== Listed entries

(** [VmcsPerCpu::Setup], the five calls of the control helper. *)
Definition Setup_controls : M status_t :=
  true_msr <- read_msr X86_MSR_IA32_VMX_PROCBASED_CTLS2;;
  check set_vmcs_control VmcsField32.PROCBASED_CTLS2 true_msr 0
    (Z.lor (Z.lor (Z.lor PROCBASED_CTLS2_EPT PROCBASED_CTLS2_RDTSCP)
              PROCBASED_CTLS2_VPID) PROCBASED_CTLS2_XSAVES_XRSTORS)
    0;;
  true_msr <- read_msr X86_MSR_IA32_VMX_TRUE_PINBASED_CTLS;;
  old_msr <- read_msr X86_MSR_IA32_VMX_PINBASED_CTLS;;
  check set_vmcs_control VmcsField32.PINBASED_CTLS true_msr old_msr
    (Z.lor PINBASED_CTLS_EXTINT_EXITING PINBASED_CTLS_NMI_EXITING)
    0;;
  true_msr <- read_msr X86_MSR_IA32_VMX_TRUE_PROCBASED_CTLS;;
  old_msr <- read_msr X86_MSR_IA32_VMX_PROCBASED_CTLS;;
  check set_vmcs_control VmcsField32.PROCBASED_CTLS true_msr old_msr
    (Z.lor (Z.lor PROCBASED_CTLS_IO_EXITING PROCBASED_CTLS_MSR_BITMAPS)
       PROCBASED_CTLS_PROCBASED_CTLS2)
    (Z.lor PROCBASED_CTLS_CR3_LOAD_EXITING PROCBASED_CTLS_CR3_STORE_EXITING);;
  true_msr <- read_msr X86_MSR_IA32_VMX_TRUE_EXIT_CTLS;;
  old_msr <- read_msr X86_MSR_IA32_VMX_EXIT_CTLS;;
  check set_vmcs_control VmcsField32.EXIT_CTLS true_msr old_msr
    (Z.lor (Z.lor (Z.lor (Z.lor EXIT_CTLS_64BIT_MODE EXIT_CTLS_SAVE_IA32_PAT)
                     EXIT_CTLS_LOAD_IA32_PAT) EXIT_CTLS_SAVE_IA32_EFER)
       EXIT_CTLS_LOAD_IA32_EFER)
    0;;
  true_msr <- read_msr X86_MSR_IA32_VMX_TRUE_ENTRY_CTLS;;
  old_msr <- read_msr X86_MSR_IA32_VMX_ENTRY_CTLS;;
  set_vmcs_control VmcsField32.ENTRY_CTLS true_msr old_msr
    (Z.lor (Z.lor ENTRY_CTLS_IA32E_MODE ENTRY_CTLS_LOAD_IA32_PAT)
       ENTRY_CTLS_LOAD_IA32_EFER)
    0.

(** [VmcsPerCpu::Setup], lines 639 to 685: exception bitmap, VPID, EPT
    pointer and MSR handling. *)
Definition Setup_execution (pml4_address : Z) : M unit :=
  vmcs_write32 VmcsField32.EXCEPTION_BITMAP EXCEPTION_BITMAP_ALL_EXCEPTIONS;;
  vmcs_write32 VmcsField32.PAGEFAULT_ERRORCODE_MASK 0;;
  vmcs_write32 VmcsField32.PAGEFAULT_ERRORCODE_MATCH 0;;
  vmcs_write16 VmcsField16.VPID (wrap16 (cpu_num + 1));;
  eptp <- ept_pointer pml4_address;;
  vmcs_write64 VmcsField64.EPT_POINTER eptp;;
  bitmaps <- gets msr_bitmaps_page_;;
  ignore_msr bitmaps (msr_number X86_MSR_IA32_GS_BASE);;
  ignore_msr bitmaps (msr_number X86_MSR_IA32_KERNEL_GS_BASE);;
  pa <- PhysicalAddress bitmaps;;
  vmcs_write64 VmcsField64.MSR_BITMAPS_ADDRESS pa;;
  v <- read_msr X86_MSR_IA32_STAR;;
  edit_msr_list HostMsrPage 0 (msr_number X86_MSR_IA32_STAR) v;;
  v <- read_msr X86_MSR_IA32_LSTAR;;
  edit_msr_list HostMsrPage 1 (msr_number X86_MSR_IA32_LSTAR) v;;
  v <- read_msr X86_MSR_IA32_FMASK;;
  edit_msr_list HostMsrPage 2 (msr_number X86_MSR_IA32_FMASK) v;;
  host_page <- gets host_msr_page_;;
  pa <- PhysicalAddress host_page;;
  vmcs_write64 VmcsField64.EXIT_MSR_LOAD_ADDRESS pa;;
  vmcs_write32 VmcsField32.EXIT_MSR_LOAD_COUNT 4;;
  edit_msr_list GuestMsrPage 0 (msr_number X86_MSR_IA32_KERNEL_GS_BASE) 0;;
  guest_page <- gets guest_msr_page_;;
  pa <- PhysicalAddress guest_page;;
  vmcs_write64 VmcsField64.EXIT_MSR_STORE_ADDRESS pa;;
  vmcs_write32 VmcsField32.EXIT_MSR_STORE_COUNT 1;;
  pa <- PhysicalAddress guest_page;;
  vmcs_write64 VmcsField64.ENTRY_MSR_LOAD_ADDRESS pa;;
  vmcs_write32 VmcsField32.ENTRY_MSR_LOAD_COUNT 1.

(** [VmcsPerCpu::Setup], lines 691 to 711: the host state. *)
Definition Setup_host_state : M unit :=
  v <- read_msr X86_MSR_IA32_PAT;;
  vmcs_write64 VmcsField64.HOST_IA32_PAT v;;
  v <- read_msr X86_MSR_IA32_EFER;;
  vmcs_write64 VmcsField64.HOST_IA32_EFER v;;
  v <- x86_get_cr0;;
  vmcs_writeXX VmcsFieldXX.HOST_CR0 v;;
  v <- x86_get_cr4;;
  vmcs_writeXX VmcsFieldXX.HOST_CR4 v;;
  vmcs_write16 VmcsField16.HOST_ES_SELECTOR 0;;
  vmcs_write16 VmcsField16.HOST_CS_SELECTOR CODE_64_SELECTOR;;
  vmcs_write16 VmcsField16.HOST_SS_SELECTOR DATA_SELECTOR;;
  vmcs_write16 VmcsField16.HOST_DS_SELECTOR 0;;
  vmcs_write16 VmcsField16.HOST_FS_SELECTOR 0;;
  vmcs_write16 VmcsField16.HOST_GS_SELECTOR 0;;
  vmcs_write16 VmcsField16.HOST_TR_SELECTOR (TSS_SELECTOR cpu_num);;
  v <- read_msr X86_MSR_IA32_FS_BASE;;
  vmcs_writeXX VmcsFieldXX.HOST_FS_BASE v;;
  v <- read_msr X86_MSR_IA32_GS_BASE;;
  vmcs_writeXX VmcsFieldXX.HOST_GS_BASE v;;
  vmcs_writeXX VmcsFieldXX.HOST_TR_BASE default_tss_address;;
  vmcs_writeXX VmcsFieldXX.HOST_GDTR_BASE gdt_address;;
  vmcs_writeXX VmcsFieldXX.HOST_IDTR_BASE idt_readonly_address;;
  vmcs_writeXX VmcsFieldXX.HOST_IA32_SYSENTER_ESP 0;;
  vmcs_writeXX VmcsFieldXX.HOST_IA32_SYSENTER_EIP 0;;
  vmcs_write32 VmcsField32.HOST_IA32_SYSENTER_CS 0;;
  vmcs_writeXX VmcsFieldXX.HOST_RSP vmx_state_address;;
  vmcs_writeXX VmcsFieldXX.HOST_RIP vmx_exit_entry_address.

(** [VmcsPerCpu::Setup], lines 730 to 781: the guest state after CR0 and
    CR4. *)
Definition Setup_guest_rest : M status_t :=
  v <- read_msr X86_MSR_IA32_PAT;;
  vmcs_write64 VmcsField64.GUEST_IA32_PAT v;;
  v <- read_msr X86_MSR_IA32_EFER;;
  vmcs_write64 VmcsField64.GUEST_IA32_EFER v;;
  vmcs_write32 VmcsField32.GUEST_CS_ACCESS_RIGHTS
    (Z.lor (Z.lor (Z.lor (Z.lor (Z.lor (Z.lor
       GUEST_XX_ACCESS_RIGHTS_TYPE_A
       GUEST_XX_ACCESS_RIGHTS_TYPE_W)
       GUEST_XX_ACCESS_RIGHTS_TYPE_E)
       GUEST_XX_ACCESS_RIGHTS_TYPE_CODE)
       GUEST_XX_ACCESS_RIGHTS_S)
       GUEST_XX_ACCESS_RIGHTS_P)
       GUEST_XX_ACCESS_RIGHTS_L);;
  vmcs_write32 VmcsField32.GUEST_TR_ACCESS_RIGHTS
    (Z.lor GUEST_TR_ACCESS_RIGHTS_TSS_BUSY GUEST_XX_ACCESS_RIGHTS_P);;
  vmcs_write32 VmcsField32.GUEST_SS_ACCESS_RIGHTS GUEST_XX_ACCESS_RIGHTS_UNUSABLE;;
  vmcs_write32 VmcsField32.GUEST_DS_ACCESS_RIGHTS GUEST_XX_ACCESS_RIGHTS_UNUSABLE;;
  vmcs_write32 VmcsField32.GUEST_ES_ACCESS_RIGHTS GUEST_XX_ACCESS_RIGHTS_UNUSABLE;;
  vmcs_write32 VmcsField32.GUEST_FS_ACCESS_RIGHTS GUEST_XX_ACCESS_RIGHTS_UNUSABLE;;
  vmcs_write32 VmcsField32.GUEST_GS_ACCESS_RIGHTS GUEST_XX_ACCESS_RIGHTS_UNUSABLE;;
  vmcs_write32 VmcsField32.GUEST_LDTR_ACCESS_RIGHTS GUEST_XX_ACCESS_RIGHTS_UNUSABLE;;
  vmcs_writeXX VmcsFieldXX.GUEST_GDTR_BASE 0;;
  vmcs_write32 VmcsField32.GUEST_GDTR_LIMIT 0;;
  vmcs_writeXX VmcsFieldXX.GUEST_IDTR_BASE 0;;
  vmcs_write32 VmcsField32.GUEST_IDTR_LIMIT 0;;
  vmcs_writeXX VmcsFieldXX.GUEST_RFLAGS X86_FLAGS_RESERVED_ONES;;
  vmcs_write32 VmcsField32.GUEST_ACTIVITY_STATE 0;;
  vmcs_write32 VmcsField32.GUEST_INTERRUPTIBILITY_STATE 0;;
  vmcs_writeXX VmcsFieldXX.GUEST_PENDING_DEBUG_EXCEPTIONS 0;;
  vmcs_writeXX VmcsFieldXX.GUEST_IA32_SYSENTER_ESP 0;;
  vmcs_writeXX VmcsFieldXX.GUEST_IA32_SYSENTER_EIP 0;;
  vmcs_write32 VmcsField32.GUEST_IA32_SYSENTER_CS 0;;
  vmcs_writeXX VmcsFieldXX.GUEST_RSP 0;;
  vmcs_write64 VmcsField64.LINK_POINTER LINK_POINTER_INVALIDATE;;
  ret NO_ERROR.
(** * Ed-Fi student data loader: a shallow embedding of [load_students.py]

    The development follows the source file top to bottom: the
    [StudentRecord] dataclass, the [EdFiApiClient] class (endpoint
    discovery, OAuth authentication, the authenticated request) and the
    [StudentDataLoader] class (CSV reading, the two payload builders, the
    per-record and the whole-file load).

    A [StudentRecord] is a record as the dataclass declares it, its [str]
    fields strings.  The dataclass checks nothing when a record is built,
    and [read_csv_file] builds records from what [csv.DictReader] yields,
    [None] for the cells a short row lacks: a record as read is a
    [ReadRecord], any field of which may hold [None].  The payload builders
    and [load_student] are given for both; they agree on the records that
    are as declared.

    Python values that travel through JSON are values of [JSON]; a Python
    [dict] with string keys is an association list in insertion order;
    the instance attributes of the client, the remote side and everything
    the program emits (HTTP calls, log lines) live in an explicit [World]
    threaded through a state-and-exception monad. *)

From Stdlib Require Import String Ascii List ZArith Bool Lia PrimFloat.
Import ListNotations.
Set Warnings "-register-all".
Open Scope string_scope.
Open Scope list_scope.

(** ** Python values *)

Inductive JSON : Type :=
| JNull                                   (* None / null *)
| JBool (b : bool)
| JInt (n : Z)
| JFloat (f : float)                      (* a binary64, as Python's float *)
| JStr (s : string)
| JArr (l : list JSON)
| JObj (d : list (string * JSON)).

Definition Dict := list (string * JSON).

(** Python truthiness, as used by [if x:] and [not x]. *)
Definition truthy (v : JSON) : bool :=
  match v with
  | JNull => false
  | JBool b => b
  | JInt n => negb (n =? 0)%Z
  | JFloat f => negb (PrimFloat.eqb f 0%float)
  | JStr s => negb (s =? "")
  | JArr l => match l with [] => false | _ => true end
  | JObj d => match d with [] => false | _ => true end
  end.

(** Truthiness of an [Optional[str]]. *)
Definition truthy_opt (o : option string) : bool :=
  match o with
  | None => false
  | Some s => negb (s =? "")
  end.

(** [d[k]] read and [d[k] = v] write on a dict in insertion order. *)
Fixpoint dict_get {V : Type} (d : list (string * V)) (k : string) : option V :=
  match d with
  | [] => None
  | (k', v) :: rest => if k' =? k then Some v else dict_get rest k
  end.

Fixpoint dict_set {V : Type} (d : list (string * V)) (k : string) (v : V)
  : list (string * V) :=
  match d with
  | [] => [(k, v)]
  | (k', v') :: rest =>
      if k' =? k then (k', v) :: rest else (k', v') :: dict_set rest k v
  end.

Definition keys {V : Type} (d : list (string * V)) : list string :=
  map fst d.

(** ** The [StudentRecord] dataclass *)

Record StudentRecord : Type := mkStudentRecord {
  unique_id : string;
  birth_date : string;
  first_name : string;
  last_name : string;
  middle_name : option string;
  title : option string;
  preferred_first_name : option string;
  preferred_last_name : option string;
  enrollment_date : string;
  enrollment_grade_level : string;
  full_time : string
}.

(** A [StudentRecord] as it is at run time: nothing checks the declared
    types, and a field declared [str] holds [None] when the row it was read
    from was short. *)
Record ReadRecord : Type := mkReadRecord {
  read_unique_id : option string;
  read_birth_date : option string;
  read_first_name : option string;
  read_last_name : option string;
  read_middle_name : option string;
  read_title : option string;
  read_preferred_first_name : option string;
  read_preferred_last_name : option string;
  read_enrollment_date : option string;
  read_enrollment_grade_level : option string;
  read_full_time : option string
}.

(** A record that is as declared, among the records as read. *)
Definition as_read (student : StudentRecord) : ReadRecord :=
  mkReadRecord (Some (unique_id student)) (Some (birth_date student))
    (Some (first_name student)) (Some (last_name student))
    (middle_name student) (title student)
    (preferred_first_name student) (preferred_last_name student)
    (Some (enrollment_date student)) (Some (enrollment_grade_level student))
    (Some (full_time student)).

(** [f'{v}'] and the JSON value of a [str] or [None]. *)
Definition py_format (v : option string) : string :=
  match v with
  | Some s => s
  | None => "None"
  end.

Definition opt_json (v : option string) : JSON :=
  match v with
  | Some s => JStr s
  | None => JNull
  end.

====

▶ [Work to complete]: From the data above, copy out every line with the string "StudentRecord" in it.

▶ [Problem solution]:
    [StudentRecord] dataclass, the [EdFiApiClient] class (endpoint
    A [StudentRecord] is a record as the dataclass declares it, its [str]
(** ** The [StudentRecord] dataclass *)
Record StudentRecord : Type := mkStudentRecord {
(** A [StudentRecord] as it is at run time: nothing checks the declared
Definition as_read (student : StudentRecord) : ReadRecord :=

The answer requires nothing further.